**ENTRIES SUPPLIED:**
(** ** Events *)

Inductive ev :=
| Spawn (e : spawn_event) | ProcExit (e : proc_exit_event) | Execve (e : execve_event) (syms : list (list byte)) | PropRead (e : prop_event)
| FileAccess (e : file_access_event) (categories : Z) (flag_strs : list (list byte))
| MassDelete (e : massdelete_detect_event) (distinct manage : Z) (verbose : bool)
| ExfilDetect (e : exfil_detect_event) (dest : option (list byte)) (verbose : bool)
| A11yDetect (e : accessibility_detect_event) (granted : Z) | FilelessDetect (e : fileless_detect_event)
| ScreenCapture (e : screencapture_detect_event)
| ExSummary (t : list exec_stat_t) | PrSummary (t : list prop_stat_t) | FaSummary (t : list fa_stat_t) | PeSummary (c : proc_counts)
| RbSummary (t : list rb_stat_t) | EbSummary (t : list eb_stat_t) | A11ySummary (t : list a11y_stat_t)
| FilelessSummary (t : list fileless_stat_t) | MediaprojSummary (t : list mediaproj_stat_t)
| SyscSummary (t : list (list byte * Z)) | FuncsSummary (t : list (list byte * Z)) | CorrSummary (c : corr_sums)
| CorrFunc (e : corr_func_event) | CorrReturn (e : corr_return_event)
| CorrSyscall (e : corr_syscall_event) (name : list byte) (fdmask sockidx : Z)
| Call (e : event) (module symbol : list byte) (target : option probe_target) (syms : list (list byte))
| Return (e : event) (module symbol : list byte) (target : option probe_target) (syms : list (list byte))
| Syscall (e : syscalls_syscall_event) (id : Z) (ret : option Z)
| DumpModule (module path : list byte) (base pid : Z) (raw : bool)
| Modcmp (module path : list byte) (base pid : Z) (state : list byte) (mem file : option (list byte))
| Lib (e : lib_map_event) (path soname : list byte) | Unlib (e : lib_unmap_event) | LibPacked (apk : list byte) (ref : apk_so_ref).

(** The discriminator each kind of record declares. *)
Definition type_of (v : ev) : list byte :=
  match v with
  | Spawn _ => type_name TRACE_SPAWN | ProcExit _ => type_name TRACE_PROC_EXIT | Execve _ _ => type_name TRACE_EXECVE
  | PropRead _ => type_name TRACE_PROP | FileAccess _ _ _ => type_name TRACE_FILE_ACCESS
  | MassDelete _ _ _ _ => type_name TRACE_MASSDELETE_DETECT | ExfilDetect _ _ _ => type_name TRACE_EXFIL_DETECT
  | A11yDetect _ _ => type_name TRACE_ACCESSIBILITY_DETECT | FilelessDetect _ => type_name TRACE_FILELESS_DETECT
  | ScreenCapture _ => type_name TRACE_SCREENCAPTURE_DETECT
  | ExSummary _ => bytes_of "execve_summary" | PrSummary _ => bytes_of "prop_read_summary" | FaSummary _ => bytes_of "file_access_summary"
  | PeSummary _ => bytes_of "proc_event_summary" | RbSummary _ => bytes_of "massdelete_detect_summary"
  | EbSummary _ => bytes_of "exfil_detect_summary" | A11ySummary _ => bytes_of "accessibility_detect_summary"
  | FilelessSummary _ => bytes_of "fileless_detect_summary" | MediaprojSummary _ => bytes_of "screencapture_detect_summary"
  | SyscSummary _ => bytes_of "syscalls_summary" | FuncsSummary _ => bytes_of "funcs_summary" | CorrSummary _ => bytes_of "correlate_summary"
  | CorrFunc _ => type_name TRACE_FUNC | CorrReturn _ => type_name TRACE_RETURN | CorrSyscall _ _ _ _ => type_name TRACE_SYSCALL
  | Call _ _ _ _ _ => type_name TRACE_CALL | Return _ _ _ _ _ => type_name TRACE_RETURN | Syscall _ _ _ => type_name TRACE_SYSCALL
  | DumpModule _ _ _ _ _ => type_name TRACE_DUMP | Modcmp _ _ _ _ _ _ _ => type_name TRACE_MODCMP
  | Lib _ _ _ => type_name TRACE_LIB | Unlib _ => type_name TRACE_UNLIB | LibPacked _ _ => bytes_of "lib_packed"
  end.
(* ===== verification/SymJit.v ===== *)
(** * SymJit: names of JIT-compiled methods (src/common/sym_jit.c)

    ART publishes one small ELF image per compiled method in a linked list of the
    target's memory.  [art_refresh] copies the list out under ART's sequence lock,
    [jit_ingest_elf] turns the symbols of an image into address ranges with names in
    an arena, [jit_lookup] finds the range of an address and [jit_resolve] ties them
    together per process.  The n-th call of [proc_mem_read] sees the memory of the
    n-th moment ([mem_pread]), so the writer runs between any two calls.  Allocation
    outcomes, the clock, files and the bytes of fresh heap memory are arguments. *)

From Stdlib Require Import ZArith Lia.
From Stdlib Require Import Sorted Permutation.
From stdpp Require Import base list option numbers sorting.
From S2P Require Import Prelude Elf ProcMem Modules Emit SymElf Procmaps Symbolize.

Local Open Scope Z_scope.

Definition JIT_MAX_ENTRIES : nat := Z.to_nat 65536.
Definition JIT_MAX_SYMFILE := 64 * 2 ^ 20.
Definition JIT_DESC_BYTES := 48.
Definition JD_VERSION := 0.
Definition JD_HEAD := 16.
Definition JD_SEQLOCK := 36.
Definition JCE_BYTES := 32.
Definition JCE_NEXT := 0.
Definition JCE_SYMADDR := 16.
Definition JCE_SYMSIZE := 24.
Definition STT_NOTYPE := 0.
Definition STT_FUNC := 2.
(* ===== verification/Art.v ===== *)
(** * Art: names of interpreted Java frames

    The walkers over ART's structures in the memory of the target:
    src/common/art_nterp.c (the chain from an ArtMethod to its DEX method, the cache of
    parsed DEX images, the scan of a captured stack for frames of the nterp
    interpreter) and src/common/art_shadow.c (the managed stack of a thread and its
    shadow frames).  [rd va n] is the injected reader: the [n] bytes at [va], or
    nothing when fewer could be read.  The layout offsets are the record of
    art_buildid.h.  DEX images are those of Dex. *)

From Stdlib Require Import ZArith Lia.
From Stdlib Require Import Sorted Permutation.
From stdpp Require Import base list option numbers.
From S2P Require Import Prelude Elf ProcMem Modules Emit Json Decode Dex Symbolize.

Local Open Scope Z_scope.

Record art_offsets := mk_offs {
  tls_thread_slot : Z; managed_stack : Z; ms_link : Z; ms_top_shadow : Z; sf_link : Z; sf_method : Z; sf_dex_pc_ptr : Z;
  artm_declclass : Z; artm_dexidx : Z; class_dexcache : Z; dexcache_dexfile : Z; dexfile_begin : Z; dexfile_datasize : Z }.

Definition ART_PTR_UNTAG (p : Z) : Z := Z.land p 0x00FFFFFFFFFFFFFF.
Definition NTERP_SCAN_SLOTS : nat := 1025.   (* offsets 0, 8, .., NTERP_SCAN_WIN = 8192 *)
Definition NTERP_CORROB_SLOTS : nat := 65.   (* 0, 8, .., NTERP_CORROB_SPAN = 512 *)
Definition DEX_CACHE_CAP := 64.
Definition MAX_SEG : nat := 8.
Definition MAX_SF : nat := 64.

(** The production reader. *)
Definition pm_reader (pread : Z -> Z -> list byte) (va n : Z) : res (option (list byte)) :=
  '(got, b) ← proc_mem_read pread va (repeat x00 (Z.to_nat n)) n;
  Ret (if got =? n then Some b else None).

(** Cached images by [begin_], oldest first. *)
Definition dex_cache := list (Z * dex_method_map).
Definition cache_find (begin : Z) (g : dex_cache) : option dex_method_map :=
  snd <$> List.find (fun e => fst e =? begin) g.

(** Teardown between tests; production never calls it. *)
Definition art_nterp_cache_reset (g : dex_cache) : dex_cache := [].

Section Walkers.
Context (rd : Z -> Z -> option (list byte)) (alloc_ok : Z -> bool) (qsort : list method_range -> list method_range).
Lemma specs_targets_path f specs : zlen (lf_path f) <= 255 -> Forall (fun t => t_path t = lf_path f) (concat (map (spec_targets f) specs)).
Proof. intros Hp. induction specs as [|spec specs IH]; cbn; [constructor|]. apply Forall_app. split; [now apply spec_targets_path|exact IH]. Qed.

Lemma apply_files rs max specs files ps res : Forall (fun f => zlen (lf_path f) <= 255) files ->
  (length ps + length (firsts_by place (places ps) (all_targets_of specs files)) + 256 <= max)%nat ->
  fold_left (apply_custom_specs_for_file rs max specs) files (ps, res) =
  (ps ++ linked_probes rs (firsts_by place (places ps) (all_targets_of specs files)), fold_left (fun res f => mark f 0 specs res) files res).
Proof.
  unfold all_targets_of. revert ps res. induction files as [|f files IH]; intros ps res Hf Hm; [cbn; now rewrite app_nil_r|].
  inversion Hf as [|? ? Hp Hf']; subst. cbn [fold_left map concat] in *. unfold apply_custom_specs_for_file at 2. cbn [fst snd].
  rewrite firsts_by_app, length_app in Hm.
  assert (HP : places (new_probes rs f (concat (map (spec_targets f) specs)) ps) = places ps ++ map place (firsts_by place (places ps) (file_targets specs f))).
  { rewrite places_new by now apply specs_targets_path. unfold file_targets. now rewrite firsts_pair, map_map. }
  assert (HL : length (new_probes rs f (concat (map (spec_targets f) specs)) ps) = (length ps + length (firsts_by place (places ps) (file_targets specs f)))%nat)
    by (rewrite file_new, length_app; unfold linked_probes; now rewrite length_map).
  rewrite apply_specs_new by (auto; lia). rewrite IH by (auto; rewrite HL, HP; lia).
  rewrite HP, file_new, firsts_by_app. unfold linked_probes. now rewrite map_app, <- app_assoc.
Qed.

(** ** The correlate engine *)

Section Corr.
Context (returns : bool).

Definition corr_step (a : corr_attach) (x : loaded * target) : corr_attach := attach_custom_spec_target returns (fst x) (snd x) a.

Lemma corr_targets_fold f l a : corr_targets returns f l a = fold_left corr_step (map (pair f) l) a.
Proof. revert a. induction l as [|t l IH]; intros a; [reflexivity|]. cbn. apply IH. Qed.

Lemma corr_specs_fold f s specs a res : corr_specs returns f s specs a res = (fold_left corr_step (file_targets specs f) a, mark f s specs res).
Proof.
  unfold file_targets. revert s a res. induction specs as [|spec specs IH]; intros s a res; [reflexivity|].
  cbn [corr_specs map concat mark]. rewrite map_app, fold_left_app. destruct (spec_targets f spec) as [|t0 l0] eqn:HT; unfold spec_targets in HT; cbn [some_target].
  all: destruct (bool_decide (sp_kind spec = _)); cbn [negb andb] in *; [|first [discriminate|apply IH]].
  all: destruct (custom_spec_matches_path _ _ _ _ _); cbn [negb] in *; [|first [discriminate|apply IH]].
  all: destruct (pm_is_regex _).
  all: try (destruct (resolve_custom_spec_matches_for_path _ _ _ _ _ _) as [[|t l]|]; cbn in HT; try discriminate; [apply IH..]).
  - destruct (resolve_custom_spec_for_path _ _ _) as [t|]; [discriminate|apply IH].
  - destruct (resolve_custom_spec_matches_for_path _ _ _ _ _ _) as [[|t l]|]; try discriminate. injection HT as -> ->. rewrite corr_targets_fold. apply IH.
  - destruct (resolve_custom_spec_for_path _ _ _) as [t|]; [|discriminate]. injection HT as -> <-. apply IH.
Qed.

Lemma corr_lines_fold specs load maps a res : corr_lines returns specs load maps a res =
  (fold_left corr_step (all_targets_of specs (map load (List.filter corr_line maps))) a,
   fold_left (fun res f => mark f 0 specs res) (map load (List.filter corr_line maps)) res).
Proof.
  unfold all_targets_of. revert a res. induction maps as [|l maps IH]; intros a res; [reflexivity|]. cbn [corr_lines List.filter].
  destruct (corr_line l); [|apply IH]. rewrite corr_specs_fold, IH. cbn [map concat fold_left]. now rewrite fold_left_app.
Qed.

(** A place probed: the links, and what is registered. *)
Definition corr_probe (x : loaded * target) : probe_t :=
  let '(f, t) := x in if lf_by_path f t then mk_probe t true (returns && lf_ret f t) else mk_probe t false false.
Definition accepted (l : list (loaded * target)) : list (loaded * target) := List.filter (fun x => lf_by_path (fst x) (snd x)) l.
Definition corr_after (a : corr_attach) (l : list (loaded * target)) : corr_attach :=
  mk_ca (ca_done a ++ map place l) (ca_probes a ++ map corr_probe l)
    (mk_reg (target_registry (ca_registry a) ++ map (fun x => registered (snd x)) (accepted l)) (retired_targets (ca_registry a)) (pt_hash (ca_registry a)))
    (ca_attached a + zlen (accepted l)).

Lemma corr_after_nil a : corr_after a [] = a.
Proof. destruct a as [d p [r1 r2 r3] n]. unfold corr_after. cbn. rewrite !app_nil_r. f_equal. unfold zlen. cbn. lia. Qed.
Lemma corr_after_app a l k : corr_after (corr_after a l) k = corr_after a (l ++ k).
Proof.
  unfold corr_after, accepted. cbn [ca_done ca_probes ca_registry ca_attached target_registry retired_targets pt_hash].
  rewrite List.filter_app, !map_app, zlen_app, !app_assoc. f_equal. lia.
Qed.

Definition fits (a : corr_attach) (n : nat) : Prop :=
  (length (ca_done a) + n <= CORR_DEDUP_CAP)%nat /\ zlen (target_registry (ca_registry a)) + Z.of_nat n <= TARGET_REGISTRY_CAP.

Lemma corr_step_new a x : zlen (lf_path (fst x)) <= 255 -> fits a (length (firsts_by place (ca_done a) [x])) ->
  corr_step a x = corr_after a (firsts_by place (ca_done a) [x]).
Proof.
  destruct x as [f t]. cbn [fst]. intros Hp. unfold corr_step, attach_custom_spec_target. cbn [firsts_by fst snd]. change (lf_path f, t_off t) with (place (f, t)).
  destruct (bool_decide _); [now rewrite corr_after_nil|]. cbn [length]. intros [H1 H2]. rewrite (proj2 (Nat.ltb_lt _ _)) by lia.
  rewrite (copy_whole _ Hp). unfold corr_after, accepted. cbn [List.filter fst snd map]. unfold corr_probe. destruct (lf_by_path f t).
  - unfold target_registry_add. rewrite (proj2 (Z.ltb_lt _ _)) by lia. reflexivity.
  - cbn [map]. rewrite app_nil_r. destruct (ca_registry a). cbn. f_equal. unfold zlen. cbn. lia.
Qed.

Lemma corr_fold_new l a : Forall (fun x => zlen (lf_path (fst x)) <= 255) l -> fits a (length (firsts_by place (ca_done a) l)) ->
  fold_left corr_step l a = corr_after a (firsts_by place (ca_done a) l).
Proof.
  revert a. induction l as [|x l IH]; intros a Hl Hf; [now rewrite corr_after_nil|]. inversion Hl as [|? ? Hx Hl']; subst. cbn [fold_left].
  change (x :: l) with ([x] ++ l) in *. rewrite firsts_by_app in *. rewrite length_app in Hf. destruct Hf as [H1 H2].
  rewrite corr_step_new by (auto; split; lia). set (n := firsts_by place (ca_done a) [x]) in *.
  rewrite <- corr_after_app. change (ca_done a ++ map place n) with (ca_done (corr_after a n)) in *. apply IH; [exact Hl'|].
  split; unfold corr_after in *; cbn [ca_done ca_registry target_registry] in *; rewrite ?length_app, ?zlen_app, ?length_map; [lia|].
  unfold accepted, zlen. rewrite length_map. pose proof (List.filter_length_le (fun x => lf_by_path (fst x) (snd x)) n). unfold zlen in H2. lia.
Qed.
End Corr.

**DESCRIPTION OF THE TASK:** The lines above may hold the string "Modules". Say how many do, and give only that number.

**RESULT FOR THIS TASK:** 2